SD-6DoF-ICLK: Sparse and Deep Inverse Compositional Lucas-Kanade Algorithm on SE(3)
This work addresses robust image alignment under severe conditions for applications like odometry and mapping, though it appears incremental as it builds on existing ICLK frameworks.
The paper tackles the problem of robust image alignment for visual-inertial odometry or SLAM by introducing SD-6DoF-ICLK, a learning-based pipeline that uses sparse depth information to optimize relative pose on SE(3), achieving a runtime of 145 ms per image pair and vastly outperforming classical methods.

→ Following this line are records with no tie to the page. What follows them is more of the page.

Definition getline_items (json : chars) : list chars :=
  match rev (split_sep 44 json) with
  | [] :: items => rev items
  | items => rev items
  end.

(** One quote at each end is removed. *)
Definition unquote_front (s : string) : string :=
  match s with String c s' => if byte_of_ascii c =? 34 then s' else s | EmptyString => s end.
Definition unquote (s : string) : string :=
  str_rev (unquote_front (str_rev (unquote_front s) EmptyString)) EmptyString.

(** The body of the loop of [deserialize_json]. *)
Definition json_item (record : InstanceRecord) (item : chars) : InstanceRecord :=
  match take_until (is_sep 58) (str item) with
  | (_, EmptyString) => record
  | (before, String _ after) =>
      let key := unquote (trim_ascii_copy before) in
      let value := unquote (trim_ascii_copy after) in
      match find_json_field_setter key with
      | None => record
      | Some setter => default record (setter record value)
      end
  end.

Definition deserialize_json (payload : string) : option InstanceRecord :=
  Some (fold_left json_item (getline_items (map blank_brace (chars_of payload))) default_InstanceRecord).

(** ** The backend in memory *)

Abbreviation records := (gmap string InstanceRecord).

Definition with_heartbeat (heartbeat_ms : Z) (r : InstanceRecord) : InstanceRecord :=
  mkInstanceRecord (instance_id r) (host r) (port r) (role r) (game_mode r) (region r) (shard r) (tags r)
    (capacity r) (active_sessions r) (ready r) heartbeat_ms.

Definition memory_upsert (record : InstanceRecord) (m : records) : records * bool :=
  (<[instance_id record := record]> m, true).
Definition memory_remove (id : string) (m : records) : records * bool :=
  (delete id m, bool_decide (is_Some (m !! id))).
Definition memory_touch (id : string) (heartbeat_ms : Z) (m : records) : records * bool :=
  match m !! id with
  | None => (m, false)
  | Some r => (<[id := with_heartbeat heartbeat_ms r]> m, true)
  end.

(** ** The backend on Redis *)

Record RedisBackend := mkRedisBackend {
  has_client : bool;
  key_prefix_ : string;
  ttl_ : Z;
  reload_min_interval_ : Z;
  last_reload_attempt_ : Z;
  last_reload_ok_ : Z;
  cache_ : records;
}.

Definition set_cache (c : records) (b : RedisBackend) : RedisBackend :=
  mkRedisBackend (has_client b) (key_prefix_ b) (ttl_ b) (reload_min_interval_ b) (last_reload_attempt_ b)
    (last_reload_ok_ b) c.

Fixpoint with_slash (s : string) : string :=
  match s with
  | EmptyString => EmptyString
  | String c EmptyString => if byte_of_ascii c =? 47 then s else String c "/"
  | String c s' => String c (with_slash s')
  end.

(** The time to live is in seconds, the interval between reloads 500 ms. *)
Definition new_RedisBackend (client : bool) (key_prefix : string) (ttl : Z) : RedisBackend :=
  let prefix := if bool_decide (key_prefix = EmptyString) then "gateway/instances/"%string else key_prefix in
  mkRedisBackend client (with_slash prefix) (if ttl <=? 0 then 10 else ttl) 500 0 0 ∅.

Definition reply_ok (r : RReply) : bool := match r with RBool ok => ok | _ => false end.

Definition write_record (record : InstanceRecord) (b : RedisBackend) : prog bool :=
  if has_client b then
    Do (RSetEx (key_prefix_ b +:+ instance_id record) (serialize_json record) (u32 (ttl_ b)))
      (fun r => Ret (reply_ok r))
  else Ret true.

Definition upsert (record : InstanceRecord) (b : RedisBackend) : prog (RedisBackend * bool) :=
  let b := set_cache (<[instance_id record := record]> (cache_ b)) b in
  ok ← write_record record b;
  Ret (b, ok).

Definition remove (id : string) (b : RedisBackend) : prog (RedisBackend * bool) :=
  let b := set_cache (delete id (cache_ b)) b in
  if has_client b then Do (RDel (key_prefix_ b +:+ id)) (fun r => Ret (b, reply_ok r))
  else Ret (b, true).

Definition touch (id : string) (heartbeat_ms : Z) (b : RedisBackend) : prog (RedisBackend * bool) :=
  match cache_ b !! id with
  | None => Ret (b, false)
  | Some record =>
      let record := with_heartbeat heartbeat_ms record in
      let b := set_cache (<[id := record]> (cache_ b)) b in
      ok ← write_record record b;
      Ret (b, ok)
  end.
Lemma next_word_blank s rest : word s -> next_word (" " +:+ s +:+ " " +:+ rest) = (s, " " +:+ rest).
Proof. intros Hs. unfold next_word. rewrite skip_blank. by apply next_word_first. Qed.

Lemma next_word_last s : word s -> next_word (" " +:+ s) = (s, EmptyString).
Proof.
  intros Hs. unfold next_word. rewrite skip_blank. rewrite <- (append_empty s) at 1.
  rewrite skip_word by done. rewrite append_empty. apply take_until_none, Hs.
Qed.

Lemma getline_crlf line rest :
  has_none is_newline line -> getline (line +:+ crlf +:+ rest) = Some (line +:+ str [ascii_of_byte 13], rest).
Proof.
  intros Hl. unfold getline.
  change (crlf +:+ rest) with (str [ascii_of_byte 13] +:+ String (ascii_of_byte 10) rest).
  rewrite <- append_assoc, take_until_app; [by destruct line|apply has_none_app; [done|by repeat constructor]|done].
Qed.

Lemma drop_cr_app line : drop_cr (line +:+ str [ascii_of_byte 13]) = line.
Proof.
  induction line as [|c line IH]; [done|].
  change (String c line +:+ str [ascii_of_byte 13]) with (String c (line +:+ str [ascii_of_byte 13])).
  cbn [drop_cr]. rewrite IH. by destruct line.
Qed.

Lemma trim_blank v : trim_ascii (" " +:+ v) = trim_ascii v.
Proof. done. Qed.

Lemma add_header_line h hs : header_ok h -> add_header (header_line h) hs = <[h.1 := h.2]> hs.
Proof.
  destruct h as [n v]. intros (Hne & Hn & Hcol & _ & Hv & _). unfold add_header, header_line. cbn [fst snd].
  change (": " +:+ v) with (String (ascii_of_byte 58) (" " +:+ v)). rewrite take_until_app by done.
  rewrite Hn, trim_blank, Hv. by rewrite bool_decide_eq_false_2.
Qed.

Lemma header_line_newline h : header_ok h -> has_none is_newline (header_line h).
Proof.
  destruct h as [n v]. intros (_ & _ & _ & Hn & _ & Hv). apply has_none_app; [done|].
  apply has_none_app; [by repeat constructor|done].
Qed.

Lemma parse_headers_lines fuel hs b count acc :
  Forall header_ok hs -> (length hs < fuel)%nat -> 0 <= count -> count + zlen hs <= kMaxHttpHeaderCount ->
  parse_headers fuel (header_lines hs +:+ crlf +:+ b) count acc = Some (Some (headers_of hs acc, b)).
Proof.
  intros Hhs. revert fuel count acc. induction Hhs as [|h hs Hh Hhs IH]; intros fuel count acc Hf H0 Hc;
    (destruct fuel as [|fuel]; [cbn in Hf; lia|]); cbn [parse_headers header_lines foldr].
  - change (EmptyString +:+ crlf +:+ b) with (EmptyString +:+ (crlf +:+ b)). rewrite getline_crlf by constructor.
    by rewrite drop_cr_app.
  - fold (header_lines hs). rewrite !append_assoc, getline_crlf by (by apply header_line_newline).
    rewrite drop_cr_app. cbn [length] in *.
    rewrite bool_decide_eq_false_2 by (destruct h as [n v]; destruct n; [destruct Hh; done|done]).
    destruct (Z.ltb_spec kMaxHttpHeaderCount (count + 1)); [lia|].
    rewrite add_header_line by done. by rewrite IH by lia.
Qed.
Lemma normalize_labels_iff l l' : normalize_labels l = normalize_labels l' <-> l ≡ₚ l'.
Proof.
  unfold normalize_labels. split.
  - intros H. by rewrite <- (merge_sort_Permutation label_le l), H, merge_sort_Permutation.
  - intros H. apply (Sorted_unique label_le); [apply Sorted_merge_sort; apply _..|].
    by rewrite !merge_sort_Permutation.
Qed.

#[export] Instance labels_perm_dec (l l' : list Label) : Decision (l ≡ₚ l').
Proof.
  destruct (decide (normalize_labels l = normalize_labels l')) as [H|H]; [left|right]; by rewrite <- normalize_labels_iff.
Defined.

(** ** Names of series *)

Definition is_byte (b : Z) (c : Ascii.ascii) : bool := byte_of_ascii c =? b.

(** The separators of a key do not occur in the parts they end; a name is an identifier, so
    it is not empty and has no equals sign. *)
Record plain_label (l : Label) : Prop := {
  name_no_sep : has_none (is_byte 0x1f) l.1;
  value_no_sep : has_none (is_byte 0x1e) l.2;
  name_some : l.1 <> EmptyString;
  name_no_eq : has_none (is_byte 61) l.1;
}.

Lemma split_at f (a a' : string) c b b' :
  has_none f a -> has_none f a' -> f c = true ->
  a +:+ String c b = a' +:+ String c b' -> a = a' /\ b = b'.
Proof.
  intros Ha Ha' Hc H. pose proof (take_until_app f a c b Ha Hc) as H1. rewrite H in H1.
  rewrite (take_until_app f a' c b' Ha' Hc) in H1. by injection H1.
Qed.

Lemma make_label_key_inj l l' :
  Forall plain_label l -> Forall plain_label l' -> make_label_key l = make_label_key l' -> l = l'.
Proof.
  revert l'. induction l as [|[n v] l IH]; intros [|[n' v'] l'] Hl Hl'; cbn; try done.
  - by destruct n'.
  - by destruct n.
  - apply Forall_cons in Hl as [[Hn Hv _ _] Hl], Hl' as [[Hn' Hv' _ _] Hl']. cbn in *. intros H.
    apply (split_at (is_byte 0x1f)) in H as [-> H]; [|done..].
    apply (split_at (is_byte 0x1e)) in H as [-> H]; [|done..].
    by rewrite (IH l').
Qed.

Lemma Forall_normalize (P : Label -> Prop) l : Forall P l -> Forall P (normalize_labels l).
Proof. unfold normalize_labels. by rewrite merge_sort_Permutation. Qed.

Lemma series_key_iff l l' :
  Forall plain_label l -> Forall plain_label l' ->
  make_label_key (normalize_labels l) = make_label_key (normalize_labels l') <-> l ≡ₚ l'.
Proof.
  intros Hl Hl'. rewrite <- normalize_labels_iff. split; [|congruence].
  apply make_label_key_inj; by apply Forall_normalize.
Qed.

(** What a reader of the page does with a quoted value: the value and what follows it. *)
Definition unescape_char (d : Ascii.ascii) : Ascii.ascii :=
  let b := byte_of_ascii d in
  if b =? 110 then ascii_of_byte 10 else if b =? 114 then ascii_of_byte 13
  else if b =? 116 then ascii_of_byte 9 else d.

Fixpoint read_value (s : string) : string * string :=
  match s with
  | EmptyString => (EmptyString, EmptyString)
  | String c s' =>
      if is_byte 34 c then (EmptyString, s')
      else if is_byte 92 c then
        match s' with
        | EmptyString => (EmptyString, EmptyString)
        | String d s'' => let (v, r) := read_value s'' in (String (unescape_char d) v, r)
        end
      else let (v, r) := read_value s' in (String c v, r)
  end.

Lemma read_value_escape v rest : read_value (escape_prometheus_label_value v +:+ quote +:+ rest) = (v, rest).
Proof.
  induction v as [|c v IH]; [done|]. cbn [escape_prometheus_label_value]. rewrite append_assoc.
  assert (forall s, read_value (escape_char c +:+ s) = let (v, r) := read_value s in (String c v, r)) as ->.
  { intros s. destruct c as [[] [] [] [] [] [] [] []]; reflexivity. }
  by rewrite IH.
Qed.

Lemma label_texts_inj first l l' :
  Forall plain_label l -> Forall plain_label l' -> label_texts first l = label_texts first l' -> l = l'.
Proof.
  revert first l'. induction l as [|[n v] l IH]; intros first [|[n' v'] l'] Hl Hl'; [done|..].
  1,2: intros H; exfalso; first [apply Forall_cons in Hl as [[_ _ Hn _] _]|apply Forall_cons in Hl' as [[_ _ Hn _] _]];
    cbn in H, Hn; destruct first; [|done]; first [by destruct n|by destruct n'].
  apply Forall_cons in Hl as [[_ _ _ Hn] Hl], Hl' as [[_ _ _ Hn'] Hl']. cbn in Hn, Hn'. cbn [label_texts]. intros H.
  assert (n +:+ "=" +:+ quote +:+ escape_prometheus_label_value v +:+ quote +:+ label_texts false l
          = n' +:+ "=" +:+ quote +:+ escape_prometheus_label_value v' +:+ quote +:+ label_texts false l') as H'
    by (destruct first; [exact H|by injection H]).
  apply (split_at (is_byte 61)) in H' as [-> H']; [|done..].
  apply (f_equal (str_drop 1)) in H'. change (str_drop 1 (quote +:+ ?x)) with x in H'.
  apply (f_equal read_value) in H'. rewrite !read_value_escape in H'.
  injection H' as -> H'. by rewrite (IH false l').
Qed.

This paper introduces SD-6DoF-ICLK, a learning-based Inverse Compositional Lucas-Kanade (ICLK) pipeline that uses sparse depth information to optimize the relative pose that best aligns two images on SE(3). To compute this six Degrees-of-Freedom (DoF) relative transformation, the proposed formulation requires only sparse depth information in one of the images, which is often the only available depth source in visual-inertial odometry or Simultaneous Localization and Mapping (SLAM) pipelines. In an optional subsequent step, the framework further refines feature locations and the relative pose using individual feature alignment and bundle adjustment for pose and structure re-alignment. The resulting sparse point correspondences with subpixel-accuracy and refined relative pose can be used for depth map generation, or the image alignment module can be embedded in an odometry or mapping framework. Experiments with rendered imagery show that the forward SD-6DoF-ICLK runs at 145 ms per image pair with a resolution of 752 x 480 pixels each, and vastly outperforms the classical, sparse 6DoF-ICLK algorithm, making it the ideal framework for robust image alignment under severe conditions.